Shachi Kurl: Handgun, assault rifle bans would be good politics for Trudeau

Credit to Author: Gordon Clark| Date: Sat, 17 Aug 2019 01:00:28 +0000

At some point, we are wrenched from the artificial bang-bang gun violence of the movies, TV and videogaming into the terrifying, permanent and traumatizing reality of gun violence in our societies.

For me, it was the murder of 14 young women guilty of nothing more than studying engineering at Montreal’s Ecole Polytechnique in 1989. Humans, erased, because an angry, aggressive person was able to obtain a gun.

Little has changed about the fundamentals of the gun control debate in the ensuing decades. I don’t understand why people need guns for purposes beyond hunting, sport or if they live in remote areas where a call to 911 is no guarantee of immediate help, to protect themselves or their animals. I don’t accept that registering weapons or submitting to thorough background checks represents an undue imposition when it comes to obtaining such instruments of death.

Yet I respect that not everyone shares my view. There are those who argue for more guns — in the hands of security guards, for example — as a way to make our communities safer.

Against the backdrop of another recent burst of gun violence in Toronto, the debate on guns in Canada is cravenly shifting from best policy to best politics.

On that front, Justin Trudeau’s party may find itself operating from a newfound place of strength, should it decide to take real action. Gun control issues aren’t exactly winners for the Liberals — the Jean Chrétien government was dogged for years by those opposed to the long-gun registry created after the Montreal slaughter. Conservative Prime Minister Stephen Harper later abolished it.

This spring, perhaps haunted by the registry’s political ghost, the Liberals botched a “consultation” on gun control with a self-selected “survey” in which anyone could participate and nearly 135,000 “respondents” did. It’s impossible to know how many were people and how many were ‘bots. But the results skewed overwhelmingly against limiting access to handguns or assault weapons.

A survey by the Angus Reid Institute in late May revealed something quite different: A majority of Canadians — even those who currently or in the past owned weapons — favoured bans on civilians owning assault weapons, the type described by the government of Canada as semi-automatic firearms with a large magazine of ammunition designed and configured for rapid fire.
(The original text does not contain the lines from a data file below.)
(** UTF-8 decoding that skips what is not well formed.  A byte that
    starts no well-formed sequence is dropped and decoding resumes at the
    next byte; the bytes CPython drops with it in one step are
    continuation bytes, which start no sequence either. *)
Fixpoint utf8_ignore (bs : list N) : str :=
  match bs with
  | [] => []
  | b0 :: r0 =>
      if b0 <? 128 then b0 :: utf8_ignore r0
      else if (194 <=? b0) && (b0 <=? 223) then
        match r0 with
        | b1 :: r1 =>
            if is_continuation b1
            then ((b0 - 192) * 64 + (b1 - 128)) :: utf8_ignore r1
            else utf8_ignore r0
        | [] => []
        end
      else if (224 <=? b0) && (b0 <=? 239) then
        match r0 with
        | b1 :: b2 :: r2 =>
            if second_of_three b0 b1 && is_continuation b2
            then ((b0 - 224) * 4096 + (b1 - 128) * 64 + (b2 - 128))
                   :: utf8_ignore r2
            else utf8_ignore r0
        | _ => utf8_ignore r0
        end
      else if (240 <=? b0) && (b0 <=? 244) then
        match r0 with
        | b1 :: b2 :: b3 :: r3 =>
            if second_of_four b0 b1 && is_continuation b2
               && is_continuation b3
            then ((b0 - 240) * 262144 + (b1 - 128) * 4096
                  + (b2 - 128) * 64 + (b3 - 128)) :: utf8_ignore r3
            else utf8_ignore r0
        | _ => utf8_ignore r0
        end
      else utf8_ignore r0
  end.

(** [b.decode("utf-8", errors="ignore")]. *)
Definition decode (b : list byte) : str := utf8_ignore (map Byte.to_N b).

(** ** The estimate table and the ETA *)

(** [TOOL_ESTIMATES]; its keys are pairwise different. *)
Definition TOOL_ESTIMATES : gmap (list N) Z :=
  list_to_map
    [ (py "assetfinder", 5%Z);
      (py "subfinder", 7%Z);
      (py "findomain", 5%Z);
      (py "theHarvester", 10%Z);
      (py "amass", 15%Z);
      (py "sublist3r", 10%Z);
      (py "dnsrecon", 25%Z);
      (py "dnsenum", 30%Z);
      (py "fierce", 30%Z);
      (py "gobuster", 35%Z);
      (py "massdns", 40%Z) ].

(** A tool of [all_tools]: the pair (name, command). *)
Abbreviation tool := (list N * list N)%type.

(** [TOOL_ESTIMATES.get(name, 10)]. *)
Definition estimate_of (name : str) : Z :=
  default 10%Z (TOOL_ESTIMATES !! name).

(** [sum(xs)]: Python adds from the left, starting at 0. *)
Definition py_sum (xs : list Z) : Z := foldl Z.add 0%Z xs.

Definition estimate_total_time (tool_list : list tool) : Z :=
  py_sum (map (fun tool => estimate_of (fst tool)) tool_list).

(** ** The task runner *)

(** What [logging] receives.  Each constructor is one call of the script:
    [logging.info(f"Running: {name}")],
    [logging.warning(f"{name} not found. Skipping...")],
    [logging.info(f"Finished: {name} in {secs}s")],
    [logging.warning(f"{name} timed out.")],
    [logging.error(f"{name} failed: {str(e)}")],
    and the two phase headers and the closing line of [main]. *)
Inductive LogRecord : Type :=
  | Running (name : str)
  | NotFound (name : str)
  | Finished (name : str) (secs : Z)
  | TimedOut (name : str)
  | Failed (name : str) (detail : str)
  | PhaseHeader (phase : nat) (eta : Z)
  | Saved (output_file : str) (total : nat).

(** What [subprocess.check_output(cmd, shell=True, stderr=DEVNULL,
    timeout=180)] can do: return the bytes of standard output ([secs] is
    what [int(time.time() - start)] then reads), raise [TimeoutExpired]
    (the exception carries the output captured so far), or raise another
    exception: [CalledProcessError] on a non-zero exit status, [OSError]
    when the shell cannot be started, and so on. *)
Inductive ProcResult : Type :=
  | Returned (stdout : list byte) (secs : Z)
  | TimeoutExpired (partial : list byte)
  | Raised (detail : str).

(** An exception that leaves a function of the script. *)
Inductive Exn : Type :=
  | IndexError
  | OSError (errno : Z).

(** How a call ends: it returns, or an exception leaves it. *)
Inductive Completion : Type :=
  | Normal
  | Uncaught (e : Exn).

(** The state the tasks share: the items of [output_q] (oldest first),
    the log, and the commands handed to [subprocess.check_output]. *)
Record World : Type := mkWorld {
  output_q : list (list N * list N);
  log : list LogRecord;
  invoked : list (list N)
}.

Definition emit (r : LogRecord) (w : World) : World :=
  mkWorld (output_q w) (log w ++ [r]) (invoked w).

Definition put (item : list N * list N) (w : World) : World :=
  mkWorld (output_q w ++ [item]) (log w) (invoked w).

Definition invoke (cmd : str) (w : World) : World :=
  mkWorld (output_q w) (log w) (invoked w ++ [cmd]).

Definition empty_world : World := mkWorld [] [] [].

(** The four ways a task can end, read off the record it logs last. *)
Inductive Status : Type := ok | not_found | timed_out | failed.

Definition status_of (r : LogRecord) : option Status :=
  match r with
  | Finished _ _ => Some ok
  | NotFound _ => Some not_found
  | TimedOut _ => Some timed_out
  | Failed _ _ => Some failed
  | _ => None
  end.

#[global] Instance Status_eq_dec : EqDecision Status.
Proof. solve_decision. Defined.

(** How the task that wrote its records last ended, if it has ended. *)
Definition outcome (w : World) : option Status :=
  match last (log w) with
  | Some r => status_of r
  | None => None
  end.

Section Runner.

(** The machine the script runs on: [shutil.which] and the behaviour of
    each command line under [subprocess.check_output]. *)
Variable which : list N -> option (list N).
Variable check_output : list N -> ProcResult.

(** [shutil.which(cmd.split()[0]) is None], negated: the test that guards
    the subprocess.  Indexing an empty list raises [IndexError]. *)
Definition available (cmd : str) : Exn + bool :=
  match split cmd with
  | [] => inl IndexError
  | exe :: _ => inr (bool_decide (which exe <> None))
  end.

(** [run_tool] after its first log line. *)
Definition run_tool_body (name cmd : str) (w : World) : Completion * World :=
  match available cmd with
  | inl e => (Uncaught e, w)
  | inr false => (Normal, emit (NotFound name) w)
  | inr true =>
      let w := invoke cmd w in
      match check_output cmd with
      | Returned stdout secs =>
          (Normal, emit (Finished name secs) (put (name, decode stdout) w))
      | TimeoutExpired _ => (Normal, emit (TimedOut name) w)
      | Raised detail => (Normal, emit (Failed name detail) w)
      end
  end.

(** [run_tool(name, cmd, output_q)]. *)
Definition run_tool (name cmd : str) (w : World) : Completion * World :=
  run_tool_body name cmd (emit (Running name) w).

(** What one task puts on the queue: its decoded output if the command
    is available and returns, nothing otherwise. *)
Definition delivered (t : list N * list N) : list (list N * list N) :=
  match available (snd t), check_output (snd t) with
  | inr true, Returned stdout _ => [(fst t, decode stdout)]
  | _, _ => []
  end.

End Runner.

(** ** The tool table of [main] *)

Definition all_tools (domain : str) : list tool :=
  [ (py "assetfinder", py "assetfinder --subs-only " ++ domain);
    (py "subfinder", py "subfinder -d " ++ domain);
    (py "findomain", py "findomain -t " ++ domain ++ py " -u -");
    (py "theHarvester", py "theHarvester -d " ++ domain ++ py " -b all");
    (py "amass", py "amass enum -passive -d " ++ domain);
    (py "sublist3r", py "python3 /usr/local/bin/sublist3r -d " ++ domain);
    (py "dnsrecon", py "dnsrecon -d " ++ domain);
    (py "dnsenum", py "dnsenum " ++ domain);
    (py "fierce", py "fierce --domain " ++ domain);
    (py "gobuster",
      py "gobuster dns -d " ++ domain
        ++ py " -w /usr/share/wordlists/dirb/common.txt -q");
    (py "massdns",
      py "massdns -r /etc/resolv.conf -t A -o S -w massdns.txt " ++ domain) ].

Definition fast_tools : list str :=
  [ py "assetfinder"; py "subfinder"; py "findomain"; py "theHarvester";
    py "amass"; py "sublist3r" ].

Definition fast_phase (domain : str) : list tool :=
  filter (fun t => fst t ∈ fast_tools) (all_tools domain).

Definition slow_phase (domain : str) : list tool :=
  filter (fun t => fst t ∉ fast_tools) (all_tools domain).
Most Canadians also support a civilian ban on handgun ownership, although most past and current firearms owners do not. The latter may represent a motivated cohort of voters. But others are motivated too. Women, for example, emphatically support an outright ban on handguns. So do people in urban centres.

These demographics represent the voters the Liberals wooed in 2015 and must win this year. Rather than being hostile to a civilian handgun ban, most men (59 per cent) over the age of 55 — traditionally a group that overwhelmingly chooses the Conservative Party — are supportive. Aging men in this country are angry with Trudeau about a lot of things, but a handgun ban isn’t likely to be on the list.

While majorities support such a ban, they are less inclined to believe it will impede criminals from obtaining handguns anyway. Any ban would have to be bolstered with a properly resourced crackdown on the illegal import of weapons from the U.S.

This is already shaping up to be a campaign where strategists have decided the politics of division and difference will be key to motivating their own bases to vote. In limiting or banning handguns and assault rifles, the Trudeau Liberals have a rare opportunity to unify significant segments of voters. They should make the most of it.

Shachi Kurl is executive director of the Angus Reid Institute. A previous version of this op-ed appeared in the Ottawa Citizen.